Studies on Microsomal Nucleoside Diphosphatase of Rat Hepatocytes: ITS PURIFICATION, INTRAMEMBRANOUS LOCALIZATION, AND TURNOVER

Abstract

Abstract A new procedure is described for the solubilization and purification of nucleoside diphosphatase from rat liver microsomes. The enzyme was solubilized from microsomes by an alkaline treatment (pH 10.7) in the presence of a low concentration (0.05%) of sodium deoxycholate, and purified to a nearly homogeneous state by chromatographic procedures using DEAE-cellulose, DEAE-Sephadex, and hydroxylapatite. A rabbit antiserum was prepared against the purified nucleoside diphosphatase. The antibody gave a single precipitation line with the purified enzyme as well as with the crude enzyme preparation, and strongly inhibited the nucleoside diphosphate-hydrolyzing activity of purified enzyme preparations. The nucleoside diphosphatase in intact microsomes is in a latent state, and its activity is greatly stimulated by treatments which affect the lipoprotein membrane structure of microsomal vesicles.

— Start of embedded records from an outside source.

(** * simlab/random_walk.py: random walks over an explicit random source

    The Python module draws from numpy's process-wide generator.  Here the
    generator is an explicit state: a tape of the uniform draws it is going
    to hand out and a cursor on it.  Every function of the module that
    draws becomes a computation in a small state-and-exception monad over
    that state, written in the order the Python code performs its draws.

    Numbers: Python's [int] is unbounded and is modelled by [Z].  The
    floating-point values that matter here (the bias [p], the uniform
    draws, the means) are modelled by exact rationals [Q]; the comparison
    [u < p] of two finite floats is the comparison of the rationals they
    denote, and a mean is the exact quotient, compared with [Qeq]; the
    rounding of float64 is not modelled.  The entries of integer arrays
    are taken in [Z]. *)

From Stdlib Require Import ZArith QArith List Lia Bool Permutation.
Import ListNotations.
Local Open Scope Z_scope.

(** ** The random source and the monad *)

Module Rng.

(** The generator: the draws it will return, and how many were taken. *)
Record t := mk { tape : nat -> Q; cursor : nat }.

Definition advance (n : nat) (g : t) : t := mk (tape g) (cursor g + n).

(** Every draw of the tape lies in the half-open interval [0,1), as
    numpy's uniform sampler guarantees. *)
Definition uniform (g : t) : Prop :=
  forall i : nat, (0 <= tape g i)%Q /\ (tape g i < 1)%Q.

(** A generator that returns the same value forever. *)
Definition const (u : Q) : t := mk (fun _ => u) 0.
(** The mapping applied to each pair of [Object.entries(val)]. *)
Definition toItem (entry : string * JsVal) : RoomQueueItem :=
  {| itemId := entry.1;
     song := prop entry.2 "song";
     addedBy := prop entry.2 "addedBy";
     addedAt := match prop entry.2 "addedAt" with
                | JNum t => Some t
                | _ => None
                end |}.

Section WithCollation.

(** [String.prototype.localeCompare] belongs to the platform, not to the
    repository: it is a parameter of the model. *)
Variable localeCompare : string → string → Z.

(** The comparator given to [items.sort]. *)
Definition compareItems (a b : RoomQueueItem) : Q :=
  let ta := default 0%Q (addedAt a) in
  let tb := default 0%Q (addedAt b) in
  if negb (Qeq_bool ta tb) then ta - tb
  else inject_Z (localeCompare (itemId a) (itemId b)).

(** [a] may stay in front of [b]: the comparator does not return a positive
    number. *)
Definition before (a b : RoomQueueItem) : Prop :=
  (compareItems a b <= 0)%Q.

#[local] Instance before_dec : RelDecision before.
Proof.
  intros a b. unfold before.
  destruct (Qlt_le_dec 0 (compareItems a b)) as [H | H].
  - right. apply Qlt_not_le, H.
  - left. exact H.
Defined.

(** [items.sort(cmp)]: with a comparator that is a total order the sorted
    array is determined by the specification of [Array.prototype.sort]; a
    merge sort computes it. *)
Definition sortItems (items : list RoomQueueItem) : list RoomQueueItem :=
  merge_sort before items.

(** [getFirstItem] on the value of the queue snapshot, given as the list
    [Object.entries] returns ([None] for [null]). *)
Definition getFirstItemOf (val : option (list (string * JsVal)))
  : option RoomQueueItem :=
  match val with
  | None => None
  | Some entries => head (sortItems (toItem <$> entries))
  end.

(** The list [subscribe] passes to its callback. *)
Definition onQueueValue (val : option (list (string * JsVal)))
  : list RoomQueueItem :=
  match val with
  | None => []
  | Some entries => sortItems (toItem <$> entries)
  end.

(** Reading the snapshot from the database. *)
Definition queueVal (roomId : string) (d : Database)
  : option (list (string * JsVal)) :=
  map_to_list <$> get (queueRef roomId) d.

Definition getFirstItem (roomId : string) (d : Database)
  : option RoomQueueItem :=
  getFirstItemOf (queueVal roomId d).

End WithCollation.

(** The pair the queue is ordered by, [(addedAt ?? 0, itemId)], and the
    lexicographic order on such pairs, item ids being compared by the
    collation. *)
Definition sortKey (a : RoomQueueItem) : Q * string :=
  (default 0%Q (addedAt a), itemId a).

Definition keyLe (collate : string → string → Z) (a b : RoomQueueItem) : Prop :=
  ((sortKey a).1 < (sortKey b).1)%Q ∨
  ((sortKey a).1 == (sortKey b).1 ∧ (collate (sortKey a).2 (sortKey b).2 ≤ 0)%Z).

(** A collation used to exercise the statements: comparison by code units,
    the lexical order of strings. *)
Definition codeUnitCompare (a b : string) : Z :=
  match String.compare a b with
  | Lt => (-1)%Z
  | Eq => 0%Z
  | Gt => 1%Z
  end.

(** A second collation, of the kind the default collation of the platform
    is: letters are compared without regard to case first, and two strings
    that are equal up to case are ordered lower case first. *)
Definition lowerAscii (c : Ascii.ascii) : Ascii.ascii :=
  let n := Ascii.nat_of_ascii c in
  if Nat.leb 65 n && Nat.leb n 90 then Ascii.ascii_of_nat (n + 32) else c.

Fixpoint lowerCase (s : string) : string :=
  match s with
  | EmptyString => EmptyString
  | String c rest => String (lowerAscii c) (lowerCase rest)
  end.

Definition caseFoldCompare (a b : string) : Z :=
  match String.compare (lowerCase a) (lowerCase b) with
  | Lt => (-1)%Z
  | Eq => codeUnitCompare b a
  | Gt => 1%Z
  end.

End RoomQueue.

(** ** Several clients issuing commands on one room *)

Module RoomSession.
Import Firebase RoomPlayback.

The activation and solubilization of the enzyme by various treatments were studied in detail, and it was concluded that the enzyme is bound to the inner surface of the membrane, enclosing the microsomal vesicles. The permeability barrier of the microsomal membrane to the substrate seems to be responsible for the latency of the enzyme in intact microsomes. This conclusion was supported by the following immunochemical experiments utilizing rabbit antiserum against the purified enzyme. The enzyme in intact microsomes failed to react with the antiserum, whereas the activity of solubilized enzyme was strongly inhibited by the antiserum. When microsomes were treated with phospholipase C, the nucleoside diphosphatase became susceptible to the inhibition by the antiserum. The proteolytic digestion of intact and phospholipase C-treated microsomes also gave results which were compatible with the supposed inside localization of the nucleoside diphosphatase in microsomal vesicles. The turnover rate of the enzyme in vivo was also determined by using the specific precipitation of the microsomal nucleoside diphosphatase with the antibody. The half-life of the enzyme was 1 to 1½ days which was considerably shorter than the half-life of total microsomal protein. This finding offers additional evidence for the independent turn-over of microsomal membrane components, as suggested in several recent publications.